Collected data entries
——

Lemma refresh_accepts t d env s row u :
  wf s ->
  In row (db_refreshTokens s) ->
  refreshTokens.tokenHash row = hashToken t ->
  refreshTokens.revokedAt row = None ->
  now env < refreshTokens.expiresAt row ->
  In u (db_users s) ->
  users.id u = refreshTokens.userId row ->
  users.status u = active ->
  ~ In (hashToken (generateRefreshToken (users.id u) (users.email u) (now env)))
       (map refreshTokens.tokenHash (db_refreshTokens s)) ->
  exists s1,
    refreshAccessToken t d env s
    = (inr (mkRefreshResult
              (generateAccessToken (users.id u) (users.email u) (now env))
              (generateRefreshToken (users.id u) (users.email u) (now env))
              "Bearer" (accessTokenExpiry config_jwt)), s1).
Proof.
  intros Hwf Hin Hh Hrev Hexp Hu Hid Hst Hfresh.
  pose proof (find_by_refresh_hash s row _ _ Hwf Hin Hh Hexp) as Hf.
  pose proof (find_by_user_id s u Hwf Hu) as Hfu. rewrite Hid in Hfu.
  unfold refreshAccessToken. cbv zeta.
  erewrite bind_run; [|unfold select_first; rewrite Hf; reflexivity].
  cbv beta iota. rewrite Hrev.
  erewrite bind_run; [|unfold select_first; rewrite Hfu; reflexivity].
  cbv beta iota. rewrite Hst. cbn [UserStatus_eqb negb].
  erewrite bind_run; [|reflexivity].
  erewrite bind_run.
  2:{ apply insert_refreshTokens_fresh.
      - unfold has_user. cbn [db_users with_refreshTokens].
        apply (proj2 (has_user_In (users.id u) s)). eauto.
      - cbn [db_refreshTokens with_refreshTokens].
        rewrite map_update_where by reflexivity. exact Hfresh. }
  match goal with
  | |- context [bind (logAuditEvent ?a ?b) _ ?c] =>
    destruct (logAuditEvent_run a b c) as (s' & Hlog & _)
  end.
  erewrite bind_run; [|exact Hlog]. eexists. reflexivity.
Qed.

Lemma refresh_collides t d env s row u :
  wf s ->
  In row (db_refreshTokens s) ->
  refreshTokens.tokenHash row = hashToken t ->
  refreshTokens.revokedAt row = None ->
  now env < refreshTokens.expiresAt row ->
  In u (db_users s) ->
  users.id u = refreshTokens.userId row ->
  users.status u = active ->
  In (hashToken (generateRefreshToken (users.id u) (users.email u) (now env)))
     (map refreshTokens.tokenHash (db_refreshTokens s)) ->
  refreshAccessToken t d env s
  = (inl token_hash_taken,
     with_refreshTokens
       (map (fun r => if Nat.eqb (refreshTokens.id r) (refreshTokens.id row)
                      then revoke (now env) r else r) (db_refreshTokens s)) s).
Proof.
  intros Hwf Hin Hh Hrev Hexp Hu Hid Hst Htaken.
  pose proof (find_by_refresh_hash s row _ _ Hwf Hin Hh Hexp) as Hf.
  pose proof (find_by_user_id s u Hwf Hu) as Hfu. rewrite Hid in Hfu.
  unfold refreshAccessToken. cbv zeta.
  erewrite bind_run; [|unfold select_first; rewrite Hf; reflexivity].
  cbv beta iota. rewrite Hrev.
  erewrite bind_run; [|unfold select_first; rewrite Hfu; reflexivity].
  cbv beta iota. rewrite Hst. cbn [UserStatus_eqb negb].
  erewrite bind_run; [|reflexivity].
  unfold bind at 1. rewrite insert_refreshTokens_taken; [reflexivity| |].
  - unfold has_user. cbn [db_users with_refreshTokens].
    apply (proj2 (has_user_In (users.id u) s)). eauto.
  - cbn [db_refreshTokens with_refreshTokens].
    rewrite map_update_where by reflexivity. exact Htaken.
Qed.

(** X9.  The refresh token that [login] returns opens the session it was
    issued for: presented within 30 days, and unless the token signed in
    exchange is already stored, [refreshAccessToken] accepts it and returns
    a pair signed for the same account. *)
Theorem login_session_refreshes data d env s r s1 d' env' :
  wf s ->
  login data d env s = (inr r, s1) ->
  now env' < now env + thirty_days ->
  ~ In (hashToken (generateRefreshToken (uv_id (lr_user r)) (uv_email (lr_user r))
                                        (now env')))
       (map refreshTokens.tokenHash (db_refreshTokens s1)) ->
  exists s2,
    refreshAccessToken (lr_refreshToken r) d' env' s1
    = (inr (mkRefreshResult
              (generateAccessToken (uv_id (lr_user r)) (uv_email (lr_user r)) (now env'))
              (generateRefreshToken (uv_id (lr_user r)) (uv_email (lr_user r)) (now env'))
              "Bearer" (accessTokenExpiry config_jwt)), s2).
Proof.
  intros Hwf Hlogin Hnow Hfresh.
  assert (Hwf1 : wf s1).
  { pose proof (login_wf data d env s Hwf) as H. rewrite Hlogin in H. exact H. }
  apply login_inr in Hlogin
    as (user & h & Hfind & _ & _ & _ & Hst & -> & _ & Eu & Er & _).
  cbn [lr_user lr_refreshToken user_view uv_id uv_email] in *.
  apply find_In in Hfind as [Huser _].
  set (row := refreshTokens.mk (next_uuid s) (users.id user)
                (hashToken (generateRefreshToken (users.id user) (users.email user)
                                                 (now env)))
                (d_or_empty d) (now env + thirty_days) (now env) None) in *.
  apply (refresh_accepts _ d' env' s1 row (set_lastLoginAt (now env) user)); auto.
  - rewrite Er. apply in_or_app. right. left. reflexivity.
  - rewrite Eu. apply touched_user_In, Huser.
Qed.

(** X10.  Two sign-ins of one account at the same clock reading cannot both
    succeed: the second signs the same refresh token, the unique index on
    its hash rejects the row, and the call fails with that database error
    (not an authentication error), leaving the store as it was. *)
Theorem second_login_at_the_same_instant_fails data d env s r s1 d' env' :
  login data d env s = (inr r, s1) ->
  now env' = now env ->
  login data d' env' s1 = (inl token_hash_taken, s1).
Proof.
  intros Hlogin Hnow.
  apply login_inr in Hlogin
    as (user & h & Hfind & Hh & Hfalsy & Hpw & Hst & _ & _ & Eu & Er & _).
  unfold login. unfold bind at 1, select_first at 1.
  rewrite Eu, find_update_where by reflexivity. rewrite Hfind. cbn [option_map].
  rewrite Nat.eqb_refl.
  cbn [set_lastLoginAt users.passwordHash users.status users.id users.email].
  rewrite Hh, Hfalsy.
  rewrite Hpw, Hst. cbn [negb UserStatus_eqb]. cbv zeta.
  unfold bind at 1. rewrite Hnow. rewrite insert_refreshTokens_taken; [reflexivity| |].
  - apply has_user_In. exists (set_lastLoginAt (now env) user).
    split; [|reflexivity]. rewrite Eu. apply touched_user_In.
    apply find_In in Hfind. apply Hfind.
  - rewrite Er, map_app. apply in_or_app. right. left. reflexivity.
Qed.

(** X11.  Rotation is not all-or-nothing.  When a live refresh token is
    presented at an instant for which the token signed in exchange is
    already stored, the call fails with the unique-index error after the
    presented row has been revoked: no new pair is returned, and the
    presented token is refused from then on. *)
Theorem failed_rotation_still_revokes t d env s row u :
  wf s ->
  In row (db_refreshTokens s) ->
  refreshTokens.tokenHash row = hashToken t ->
  refreshTokens.revokedAt row = None ->
  now env < refreshTokens.expiresAt row ->
  In u (db_users s) ->
  users.id u = refreshTokens.userId row ->
  users.status u = active ->
  In (hashToken (generateRefreshToken (users.id u) (users.email u) (now env)))
     (map refreshTokens.tokenHash (db_refreshTokens s)) ->
  exists s1,
    refreshAccessToken t d env s = (inl token_hash_taken, s1)
    /\ In (revoke (now env) row) (db_refreshTokens s1)
    /\ forall trace d' env',
        refreshAccessToken t d' env' (run trace s1)
        = (inl (UnauthorizedError "Invalid or expired refresh token"), run trace s1).
Proof.
  intros Hwf Hin Hh Hrev Hexp Hu Hid Hst Htaken.
  pose proof (refresh_collides t d env s row u Hwf Hin Hh Hrev Hexp Hu Hid Hst Htaken)
    as Hrun.
  eexists. split; [exact Hrun|].
  assert (Hrow : In (revoke (now env) row)
                    (map (fun r => if Nat.eqb (refreshTokens.id r) (refreshTokens.id row)
                                   then revoke (now env) r else r)
                         (db_refreshTokens s))).
  { pose proof (update_where_In (revoke (now env))
                  (fun r => Nat.eqb (refreshTokens.id r) (refreshTokens.id row))
                  (db_refreshTokens s) row Hin) as H.
    cbv beta in H. rewrite Nat.eqb_refl in H. exact H. }
  split; [exact Hrow|].
  apply revoked_stays_rejected with (row := revoke (now env) row).
  - pose proof (refreshAccessToken_wf t d env s Hwf) as H. rewrite Hrun in H. exact H.
  - exact Hrow.
  - exact Hh.
  - discriminate.
Qed.

End Sessions.

(** ** Resetting a password *)

Lemma requestPasswordReset_run e d env s u :
  find (fun x => eq_col (users.email x) e) (db_users s) = Some u ->
  ~ In (generateToken env) (map verificationTokens.token (db_verificationTokens s)) ->
  exists s1,
    requestPasswordReset e d env s = (inr generic_reset_ack, s1)
    /\ db_users s1 = db_users s
    /\ db_refreshTokens s1 = db_refreshTokens s
    /\ db_verificationTokens s1
       = (db_verificationTokens s
          ++ [verificationTokens.mk (next_uuid s) (users.id u) (generateToken env)
                password_reset (now env + one_hour) None (now env)])%list.
Proof.
  intros Hfind Hfresh. unfold requestPasswordReset.
  unfold bind at 1, select_first at 1. rewrite Hfind. cbv zeta.
  erewrite bind_run.
  2:{ apply insert_verificationTokens_fresh; [|exact Hfresh].
      apply has_user_In. exists u. apply find_In in Hfind.
      split; [apply Hfind|reflexivity]. }
  unfold sendPasswordResetEmail. unfold bind at 1, ret at 1.
  match goal with
  | |- context [bind (logAuditEvent ?a ?b) _ ?c] =>
    destruct (logAuditEvent_run a b c) as (s' & Hlog & Eu & Eo & Er & Ev)
  end.
  erewrite bind_run; [|exact Hlog]. exists s'. split; [reflexivity|].
  rewrite Eu, Er, Ev. repeat split.
Qed.

Section Reset.
Context {P : Platform}.

Lemma resetPassword_live tok pw d env s rt :
  valid (validatePasswordStrength pw) = true ->
  find (one_time_lookup tok password_reset (now env)) (db_verificationTokens s)
  = Some rt ->
  verificationTokens.usedAt rt = None ->
  exists s2,
    resetPassword tok pw d env s = (inr (mkAck "Password reset successfully"), s2)
    /\ db_users s2
       = map (fun u => if Nat.eqb (users.id u) (verificationTokens.userId rt)
                       then set_passwordHash (hashPassword pw (salt env)) u else u)
             (db_users s).
Proof.
  intros Hv Hfind Hused. unfold resetPassword. rewrite Hv. cbn [negb].
  unfold bind at 1, select_first at 1. rewrite Hfind, Hused. cbv zeta.
  unfold bind at 1, update_users at 1.
  unfold bind at 1, update_verificationTokens at 1.
  unfold bind at 1, update_refreshTokens at 1.
  match goal with
  | |- context [bind (logAuditEvent ?a ?b) _ ?c] =>
    destruct (logAuditEvent_run a b c) as (s' & Hlog & Eu & _)
  end.
  erewrite bind_run; [|exact Hlog]. exists s'. split; [reflexivity|].
  rewrite Eu. reflexivity.
Qed.

Lemma resetPassword_rejects_weak tok pw d env s :
  valid (validatePasswordStrength pw) = false ->
  resetPassword tok pw d env s
  = (inl (ValidationError
            (String.concat ", " (errors (validatePasswordStrength pw)))), s).
Proof. intros Hv. unfold resetPassword. rewrite Hv. reflexivity. Qed.

Lemma login_denied_wrong_password data d env s u h :
  find (fun x => eq_col (users.email x) (login_email data)) (db_users s) = Some u ->
  users.passwordHash u = Some h ->
  verifyPassword (login_password data) h = false ->
  fst (login data d env s) = inl (UnauthorizedError "Invalid email or password").
Proof.
  intros Hfind Hh Hpw. unfold login.
  unfold bind at 1, select_first at 1. rewrite Hfind, Hh.
  destruct (falsy (Some h)).
  - match goal with
    | |- context [bind (logAuditEvent ?a ?b) _ ?c] =>
      destruct (logAuditEvent_run a b c) as (s' & Hlog & _)
    end.
    erewrite bind_run; [|exact Hlog]. reflexivity.
  - rewrite Hpw. cbn [negb].
    match goal with
    | |- context [bind (logAuditEvent ?a ?b) _ ?c] =>
      destruct (logAuditEvent_run a b c) as (s' & Hlog & _)
    end.
    erewrite bind_run; [|exact Hlog]. reflexivity.
Qed.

——

Exercise description:
Using the records above, work out how many lines hold the string "Hlogin"; answer with that number alone.

Answer space:
5